The treatment has problems of its own, largely because the disease is most prevalent in developing nations. The medication for leishmaniasis is fairly effective and affordable, but only for those who can easily access hospitals with trained staff and enough of a supply. And a course of treatment takes four weeks, which can be financially devastating. But if patients discontinue treatment too early, they may relapse.
Scientists at the Georgia Institute of Technology appear on the brink of creating a successful vaccine that could prevent people from being affected with Leishmaniasis in the first place. As described in their study published today in ACS Central science, the researchers injected virus-like particles into 12 mice genetically engineered to have immune systems similar to humans. The approach was designed to attract major immune system forces to attack Leishmania. Another 12 mice were unvaccinated.
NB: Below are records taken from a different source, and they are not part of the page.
(** [[int(x) for x in findall('(\d+)', s)]]: the values of the maximal
    runs of decimal digits of [s], left to right.  [cur] is the run being
    read, if any.  Only the ASCII digits are taken for [\d]. *)
Fixpoint findall_ints (s : str) (cur : option Z) : list Z :=
  match s with
  | [] => match cur with Some v => [v] | None => [] end
  | c :: s' =>
      if isdigit c then
        findall_ints s' (Some (10 * (match cur with Some v => v | None => 0 end)
                               + (c - 48)))
      else
        match cur with
        | Some v => v :: findall_ints s' None
        | None => findall_ints s' None
        end
  end.

Record datetime : Set := mk_datetime {
  year : Z; month : Z; day : Z; hour : Z; minute : Z; second : Z
}.

Definition is_leap (y : Z) : bool :=
  ((y mod 4 =? 0) && negb (y mod 100 =? 0)) || (y mod 400 =? 0).

Definition days_in_month (y m : Z) : Z :=
  if m =? 2 then (if is_leap y then 29 else 28)
  else if (m =? 4) || (m =? 6) || (m =? 9) || (m =? 11) then 30
  else 31.

(** The constructor [datetime(year, month, day, hour, minute, second)],
    which raises [ValueError] on a field out of range. *)
Definition new_datetime (y m d hh mm ss : Z) : result datetime :=
  if (1 <=? y) && (y <=? 9999) && (1 <=? m) && (m <=? 12)
     && (1 <=? d) && (d <=? days_in_month y m)
     && (0 <=? hh) && (hh <=? 23) && (0 <=? mm) && (mm <=? 59)
     && (0 <=? ss) && (ss <=? 59)
  then Ok (mk_datetime y m d hh mm ss)
  else Raise ValueError.

(** Days since 0001-01-01 (proleptic Gregorian), day 0 being that date. *)
Definition days_before_year (y : Z) : Z :=
  let p := y - 1 in 365 * p + p / 4 - p / 100 + p / 400.

Fixpoint days_before_month_loop (y : Z) (n : nat) (m : Z) : Z :=
  match n with
  | O => 0
  | S n' => if Z.of_nat n <? m
            then days_in_month y (Z.of_nat n) + days_before_month_loop y n' m
            else days_before_month_loop y n' m
  end.

Definition days_before_month (y m : Z) : Z := days_before_month_loop y 12 m.

Definition ordinal (y m d : Z) : Z :=
  days_before_year y + days_before_month y m + (d - 1).
Lemma cls_get_tuned_model_no_poll B cls n :
  poll_count (trace_of (cls_get_tuned_model B cls n tt)) = 0%nat.
Proof.
  unfold cls_get_tuned_model. run_monad.
  repeat (step_match; cbn; try reflexivity).
Qed.

(** The first thing the loader does is fetch the registry entry of the
    name it is given; it fetches no other. *)
Lemma cls_get_tuned_model_lookup B cls n :
  List.filter (fun ev => match ev with EvModelGet _ => true | _ => false end)
    (trace_of (cls_get_tuned_model B cls n tt)) = [EvModelGet n].
Proof.
  unfold cls_get_tuned_model. run_monad.
  repeat (step_match; cbn; try reflexivity).
Qed.

Lemma get_tuned_model_one_root B h g root N :
  _model h = None -> job_wait B (name (_job h)) = Returns g ->
  root_pipeline_tasks g = [root] ->
  metadata (execution root) !! "output:model_resource_name" = Some (PyStr N) ->
  let r := cls_get_tuned_model B (model_cls (_base_model h)) (strip N) tt in
  get_tuned_model B h
  = (EvJobWait (name (_job h)) :: completion_log (strip N) :: trace_of r,
     match outcome_of r with
     | Returns m => resolved h g m
     | Raises _ => synced h g
     end,
     outcome_of r).
Proof.
  intros Hm Hw Hr Hk r.
  unfold get_tuned_model, bind at 1 2 3, get_self, call, put_self. cbn.
  rewrite Hm. cbn. rewrite Hw. cbn. rewrite Hr. cbn. rewrite Hk.
  unfold bind at 1, emit. cbn. unfold bind at 1.
  rewrite cls_get_tuned_model_state. subst r.
  destruct (cls_get_tuned_model B (model_cls (_base_model h)) (strip N) tt)
    as [[t u] [m|e]]; cbn; rewrite ?app_nil_r; reflexivity.
Qed.

Lemma reachable_inv B base job h :
  reachable B base job h -> handle_inv B base job h.
Proof.
  induction 1 as [|h Hr [Hn [Hb Hc]]|h Hr IH].
  - repeat split; [discriminate].
  - destruct (_model h) as [m|] eqn:Hm.
    + rewrite (get_tuned_model_cached B h m Hm). cbn.
      repeat split; auto. rewrite Hm. exact Hc.
    + unfold get_tuned_model, bind at 1 2 3, get_self, call, put_self. cbn.
      rewrite Hm. cbn.
      destruct (job_wait B (name (_job h))) as [g|e] eqn:Hw; cbn.
      2:{ repeat split; auto. rewrite Hm. discriminate. }
      destruct (root_pipeline_tasks g) as [|root [|]] eqn:Hg; cbn;
        try (repeat split; auto; discriminate).
      destruct (metadata (execution root) !! "output:model_resource_name")
        as [[]|] eqn:Hk; run_monad; try (repeat split; auto; discriminate).
      rewrite cls_get_tuned_model_state.
      destruct (cls_get_tuned_model B (model_cls (_base_model h)) (strip s) tt)
        as [[t u] [m|e]] eqn:Hl; cbn; try (repeat split; auto; discriminate).
      repeat split; auto. intros m' [= <-].
      exists g, root, s. rewrite <- Hn, <- Hb, Hl. auto.
  - unfold _cancel. run_monad. exact IH.
Qed.
(** X11: what [makeOptionsObj] of the later version returns.  The object
    is the first argument itself when that is an object, and a new object
    made of the arguments otherwise.  In it [retryTimeMs] and [timeOutMs]
    are as given if positive integers and 250 and 2000 otherwise, [host]
    is as given unless it is [undefined], in which case it is
    ["127.0.0.1"] (a [null] host is kept), and every other property is as
    given; no other object of the heap is touched. *)
Theorem later_makeOptionsObj h port host inUse retryTimeMs timeOutMs :
  let g := given h port host inUse retryTimeMs timeOutMs in
  let r := Later.makeOptionsObj h port host inUse retryTimeMs timeOutMs in
  is_obj r.2 = true /\
  (if is_obj port then r.2 = port else r.2 = VObj (fresh (dom h))) /\
  read r.1 r.2 "retryTimeMs" = or_default (get g "retryTimeMs") RETRY_TIME /\
  read r.1 r.2 "timeOutMs" = or_default (get g "timeOutMs") TIMEOUT /\
  read r.1 r.2 "host" = Later.or_localhost (get g "host") /\
  (forall k, k <> "retryTimeMs" -> k <> "timeOutMs" -> k <> "host" ->
     read r.1 r.2 k = get g k) /\
  (forall l x, h !! l = Some x -> VObj l <> r.2 -> r.1 !! l = Some x).
Proof.
  intros g r.
  destruct (makeOptionsObj_result h port host inUse retryTimeMs timeOutMs)
    as (Ho & Href & Rr & Rt & Rh & Rk & Hfr).
  fold g r in Ho, Href, Rr, Rt, Rh, Rk, Hfr.
  split; [exact Ho|]. split; [exact Href|]. split; [exact Rr|].
  split; [exact Rt|]. split; [exact Rh|]. split; [exact Rk | exact Hfr].
Qed.

(** X12: [makeOptionsObj] of the later version is idempotent: applied to
    the object it returned, in the heap it left, it returns the same
    object and writes nothing. *)
Theorem later_makeOptionsObj_idempotent h port host inUse retryTimeMs timeOutMs :
  let r := Later.makeOptionsObj h port host inUse retryTimeMs timeOutMs in
  Later.makeOptionsObj r.1 r.2 VUndefined VUndefined VUndefined VUndefined = r.
Proof.
  intros r.
  destruct (makeOptionsObj_result h port host inUse retryTimeMs timeOutMs)
    as (Ho & _ & Rr & Rt & Rh & _). fold r in Ho, Rr, Rt, Rh.
  destruct r as [h1 o]. cbn [fst snd] in *.
  rewrite makeOptionsObj_eq. unfold target. rewrite Ho.
  rewrite with_defaults_fixed.
  - unfold Later.with_host. rewrite Rh. unfold strict_eq.
    rewrite bool_decide_eq_false_2; [done|]. apply or_localhost_defined.
  - rewrite Rr. by apply or_default_positive.
  - rewrite Rt. by apply or_default_positive.
Qed.

End later_options.

Section later_check.
Context `{!Util}.

Lemma given_port h port host a b c :
  get (given h port host a b c) "port" = Probe.port_of h port.
Proof.
  unfold given, Probe.port_of. destruct (is_obj port); [done|].
  unfold makeOptionsObj, get. by rewrite lookup_insert_eq.
Qed.

Lemma given_host h port host a b c :
  get (given h port host a b c) "host"
  = if is_obj port then read h port "host" else host.
Proof.
  unfold given. destruct (is_obj port); [done|].
  unfold makeOptionsObj, get. rewrite lookup_insert_ne by done.
  by rewrite lookup_insert_eq.
Qed.

Lemma assign_default_port (o : object) :
  get (Object_assign {["host" := VStr LOCALHOST]} [o]) "port" = get o "port".
Proof.
  unfold Object_assign, get. simpl. rewrite lookup_union.
  rewrite lookup_singleton_ne by done. by destruct (o !! "port").
Qed.

Lemma assign_default_host (o : object) :
  get o "host" <> VUndefined ->
  get (Object_assign {["host" := VStr LOCALHOST]} [o]) "host" = get o "host".
Proof.
  unfold Object_assign, get. simpl. rewrite lookup_union.
  by destruct (o !! "host").
Qed.

(** [check] of the later version, in one equation. *)
Lemma later_check_eq h port host :
  let h1 := (Later.makeOptionsObj h port host VUndefined VUndefined VUndefined).1 in
  let p := Probe.port_of h port in
  let host' := Later.or_localhost (if is_obj port then read h port "host" else host) in
  Later.check h port host
  = if is_port p
    then (h1, Probe.Mk Pending true (Some Probe.fresh_socket),
          [Probe.NewSocket; Probe.Once "connect"; Probe.Once "error";
           Probe.Connect p host'])
    else (h1, Probe.Mk (Rejected (new_Error ("invalid port: " ++ inspect h1 p))) true None,
          [Probe.Reject (new_Error ("invalid port: " ++ inspect h1 p))]).
Proof.
  intros h1 p host'. unfold Later.check.
  destruct (makeOptionsObj_result h port host VUndefined VUndefined VUndefined)
    as (Ho & _ & _ & _ & Rh & Rk & _).
  specialize (Rk "port" ltac:(done) ltac:(done) ltac:(done)).
  rewrite given_port in Rk. rewrite given_host in Rh.
  subst h1. destruct (Later.makeOptionsObj _ _ _ _ _ _) as [h1 o].
  cbn [fst snd] in *.
  rewrite assign_default_port.
  change (get (deref h1 o) "port") with (read h1 o "port"). rewrite Rk. fold p.
  destruct (is_port p); cbn [negb]; [|done].
  rewrite assign_default_host.
  - change (get (deref h1 o) "host") with (read h1 o "host"). by rewrite Rh.
  - change (get (deref h1 o) "host") with (read h1 o "host"). rewrite Rh.
    apply or_localhost_defined.
Qed.
(** A recorded block: its fields as the header bytes allow them, and the
    header inside a file of [size] bytes, after the magic. *)
Definition block_in_range (size : nat) (b : MetaBlock) : Prop :=
  0 <= mb_type b <= 127 /\ 0 <= mb_length b < 2 ^ 24 /\
  4 <= mb_offset b /\ mb_offset b + 4 <= Z.of_nat size.

Definition unmarked (b : MetaBlock) : Prop := mb_is_last b = false.

(** What the loop variables of [parse_flac] always satisfy. *)
Definition walk_shape (size : nat) (s : walk_state) : Prop :=
  w_total_meta s = meta_bytes (w_blocks s) /\
  w_picture_bytes s = picture_bytes (w_blocks s) /\
  w_unknown_cnt s = unknown_blocks (w_blocks s) /\
  Forall (block_in_range size) (w_blocks s) /\
  chained (w_blocks s) /\
  (forall b, head (w_blocks s) = Some b -> mb_offset b = 4).

(** Where the file position is when the next header is about to be read. *)
Definition walk_position (bs : list byte) (s : walk_state) : Prop :=
  h_data (w_file s) = bs /\
  match last (w_blocks s) with
  | None => h_pos (w_file s) = 4%nat
  | Some b =>
      mb_offset b + 4 <= Z.of_nat (h_pos (w_file s)) /\
      (is_streaminfo_34 b -> Z.of_nat (h_pos (w_file s)) <= mb_offset b + 38) /\
      (~ is_streaminfo_34 b ->
         Z.of_nat (h_pos (w_file s)) = mb_offset b + 4 + mb_length b)
  end.

(** The terminator flag and the blocks: the flag of the probe is set
    exactly when the last recorded block carries the is-last bit, and no
    earlier block carries it. *)
Definition marked_by_last (marked : bool) (bl : list MetaBlock) : Prop :=
  (marked = true /\
   exists bl' b, bl = bl' ++ [b] /\ mb_is_last b = true /\ Forall unmarked bl') \/
  (marked = false /\ Forall unmarked bl).

(** ** Vocabulary for the statements about outcomes *)

(** The file store is [files]. *)
Definition store_is (files : gmap path bytes) (s : state) : Prop := fs s = files.
Definition no_file (q : path) : Prop := False.

(** The decoder accepts, at some check, what the file at [p] holds. *)
Definition accepted (w : World) (p : path) (s : state) : Prop :=
  exists n, sf_import w n = None /\ sf_read w n (fs s !! p) = None.

(** A re-encoder is installed, or no tool at all: the installed tools do
    not leave the in-place strip as the only repair. *)
Definition no_strip (w : World) : Prop :=
  which w "ffmpeg" = true \/ which w "flac" = true \/ which w "metaflac" = false.

(** How a repair that was attempted can end when the body returns. *)
Definition repair_outcome (w : World) (p : path) (b : bytes) (s : state) : Prop :=
  (r_status (st_result s) = "FAIL" /\ (no_strip w -> original_kept p b s)) \/
  (r_status (st_result s) = "FIXED" /\ accepted w p s).

(** How [process_one_body] can end when it returns, for an original with
    bytes [b] in the store [files]. *)
Definition outcome (w : World) (p : path) (b : bytes) (files : gmap path bytes)
    (s : state) : Prop :=
  (r_status (st_result s) = "SKIP" /\ store_is files s /\ firstn 4 b <> magic) \/
  (r_status (st_result s) = "OK" /\ store_is files s /\ accepted w p s /\
   r_reasons (st_result s) = "（无）" /\ r_action (st_result s) = "skip") \/
  (r_status (st_result s) = "DRYRUN" /\ store_is files s) \/
  repair_outcome w p b s.

(** ** Vocabulary for the statements about [atomic_replace] *)

(** The sibling with [.old] appended to the name, which the fallback uses. *)
Definition old_sibling (dst : path) : path := parent dst ++ [name dst +:+ ".old"].

(** The candidate has been moved to the target: its bytes are there and
    the candidate path is empty. *)
Definition moved (src dst : path) (c : bytes) (s : state) : Prop :=
  fs s !! dst = Some c /\ fs s !! src = None.

(** ** The summary of [main] *)

(** [r['status'] in names] *)
Definition status_in (names : list string) (r : ProcessResult) : bool :=
  existsb (String.eqb (r_status r)) names.

(** [sum(1 for r in results if f(r))] *)
Fixpoint count_if (f : ProcessResult -> bool) (results : list ProcessResult) : nat :=
  match results with
  | [] => 0%nat
  | r :: rest => ((if f r then 1 else 0) + count_if f rest)%nat
  end.

Record Summary := mkSummary {
  sm_total : nat;
  sm_ok : nat;
  sm_fixed : nat;
  sm_fail : nat
}.
(** X21. [alloc_fd] hands out the lowest free descriptor: every lower one is
    open, the one returned was free and now names the file, every other
    descriptor names what it named, and [get_next_fd] announced it.  With no
    free descriptor it fails with the out-of-memory error, changes nothing, and
    [get_next_fd] is -1. *)
Theorem alloc_fd_lowest_free (file : option nat) :
  match FileDescriptorTable_alloc_fd t file with
  | (Ok fd, t') =>
      is_valid_fd t fd = true ∧
      FileDescriptorTable_get_file t fd = None ∧
      (∀ fd', 0 <= fd' < fd -> FileDescriptorTable_get_file t fd' ≠ None) ∧
      FileDescriptorTable_get_file t' fd = file ∧
      (∀ fd', fd' ≠ fd ->
         FileDescriptorTable_get_file t' fd' = FileDescriptorTable_get_file t fd') ∧
      FileDescriptorTable_get_next_fd t = fd
  | (Err e, t') =>
      e = FS_ENOMEM ∧ t' = t ∧
      (∀ fd, is_valid_fd t fd = true -> FileDescriptorTable_get_file t fd ≠ None) ∧
      FileDescriptorTable_get_next_fd t = -1
  end.
Proof.
  unfold FileDescriptorTable_alloc_fd, FileDescriptorTable_get_next_fd.
  destruct (first_free t) as [i|] eqn:Hfree.
  - destruct (first_free_Some i Hfree) as (Hi & Hnone & Hlow).
    rewrite cast_int_index by done.
    split; [apply is_valid_fd_spec; lia|].
    split; [by apply get_file_index|]. split.
    { intros fd' Hfd'. destruct (Hlow (Z.to_nat fd')) as [f Hf]; [lia|].
      rewrite <- (Z2Nat.id fd') by lia. by rewrite (get_file_index _ _ Hf). }
    split; [by rewrite get_file_insert, decide_True|]. split; [|done].
    intros fd' Hne. by rewrite get_file_insert, decide_False.
  - split; [done|]. split; [done|]. split; [|done].
    intros fd Hv. destruct (get_file_valid fd Hv) as (y & Hy & ->).
    by destruct (first_free_None Hfree _ _ Hy) as [f ->].
Qed.
(** * Presentation-layer components of the KPI front-end

    A shallow embedding of the logic found in
    - the user permissions editor ([UserAssetPermsEditor], a React class
      component holding a mutable [this.state] object),
    - the side tabs of the form view ([getFormDataTabs]),
    - the usage dashboard ([Usage]),
    - the quick actions of the projects table ([ProjectQuickActions]).

    JavaScript objects used as string-keyed records are finite maps from
    strings to values; a key that is absent reads as [undefined].  Code that
    mutates an object in place and may raise a [TypeError] is written in a
    small state-and-exception monad whose exceptional outcome still carries
    the object as mutated so far. *)

From stdpp Require Import base option list strings gmap fin_maps.
From Stdlib Require Import Ascii Floats.

Local Open Scope string_scope.

(** ** JavaScript values held by the objects of the components *)

Inductive Value : Type :=
| VBool (b : bool)
| VStr (s : string)
| VList (l : list string)       (* an array of strings *)
| VSet (s : gset string).       (* a [Set] of strings *)

(** A string-keyed object; [o !! k = None] is [o[k] === undefined]. *)
Abbreviation Obj := (gmap string Value).

(** [x === false] and [x === true]. *)
Definition is_false (x : option Value) : bool :=
  match x with Some (VBool false) => true | _ => false end.

Definition is_true (x : option Value) : bool :=
  match x with Some (VBool true) => true | _ => false end.

(** Truthiness, as used by [!x], [x ? a : b] and [if (x)]. *)
Definition truthy (x : option Value) : bool :=
  match x with
  | None => false
  | Some (VBool b) => b
  | Some (VStr s) => negb (bool_decide (s = ""))
  | Some (VList _) => true
  | Some (VSet _) => true
  end.

(** [s.endsWith(suffix)]. *)
Definition endsWith (s suffix : string) : bool :=
  let n := String.length s in
  let m := String.length suffix in
  if decide (m ≤ n)%nat
  then bool_decide (String.substring (n - m) m s = suffix)
  else false.

(** The template literal [`${name}${tail}`]. *)
Definition key (name tail : string) : string := name +:+ tail.

(** ** Mutation of an object with exceptions

    [M S A] is a computation over a store [S] that either returns a value
    or throws; both outcomes carry the store, since assignments made before
    a throw stay visible through every alias of the object. *)

Inductive outcome (S A : Type) : Type :=
| Ret (a : A) (s : S)
| Throw (s : S).
Arguments Ret {S A} a s.
Arguments Throw {S A} s.

Definition M (S A : Type) : Type := S → outcome S A.

Definition mthrow {S A} : M S A := λ s, Throw s.
Definition mget {S} : M S S := λ s, Ret s s.
Definition mmodify {S} (f : S → S) : M S unit := λ s, Ret tt (f s).

#[global] Instance M_ret {S} : MRet (M S) := λ A a s, Ret a s.

#[global] Instance M_bind {S} : MBind (M S) := λ A B f m s,
  match m s with
  | Ret a s' => f a s'
  | Throw s' => Throw s'
  end.

(** [xs.forEach(f)], in the order of [xs]. *)
Fixpoint forEach {S A} (xs : list A) (f : A → M S unit) : M S unit :=
  match xs with
  | [] => mret tt
  | x :: xs' => f x;; forEach xs' f
  end.

(** [obj[k] = v]. *)
Definition assignKey (k : string) (v : Value) : M Obj unit :=
  mmodify (λ o, <[k := v]> o).

(** Runs a computation over a part of the store. *)
Definition zoom {S T A} (get : S → T) (set : T → S → S) (m : M T A) : M S A :=
  λ s, match m (get s) with
       | Ret a t => Ret a (set t s)
       | Throw t => Throw (set t s)
       end.

(** ** External collaborators of the permissions editor

    Neither [js/constants] nor [permConfig], [permParser], the stores and
    [js/utils] are part of the sources at hand; they are parameters. *)

(** A permission definition as served by [permConfig]. *)
Record PermDef : Type := {
  url : string;
  codename : string;
  implied : list string;        (* urls *)
  contradictory : list string;  (* urls *)
}.

(** The [permConfig] object: both getters answer [undefined] when nothing
    is found; [getPermissionByCodename] may itself receive [undefined]. *)
Record PermConfig : Type := {
  getPermission : string → option PermDef;
  getPermissionByCodename : option string → option PermDef;
}.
After infecting all 24 mice with Leishmania parasites, none of the vaccinated mice developed the disease. All 12 of the unvaccinated ones developed the sickness.
However, mice aren’t people. We don’t know how long it will take before enough tests show that the vaccine is safe and effective in humans. Marques, who was also part of the research team, laments that current funding is not sufficient enough to support further research.
Will this parasite start affecting Americans? People who engage in ecotourism (traveling to pristine areas in an environmentally responsible manner) have already come home with the sickness. The increase in U.S. cases was significant enough to trigger the country’s first-ever guidelines for diagnosis and treatment of leishmaniasis.
And some experts are concerned that warming temperatures could expand the habitat of the insect vector. The parasite cannot be transmitted between people, only from certain species of sandflies, and these species live in tropical and subtropical regions. But if the climate warms enough, the flies could extend their range to the southern United States, and bring the deadly, flesh-eating parasite with them.
Recent history shows how readily the disease can spread. Last year, leishmaniasis moved across the Middle East by refugees fleeing Syria. For those who survive the infection, the resulting disfigurement can be devastating.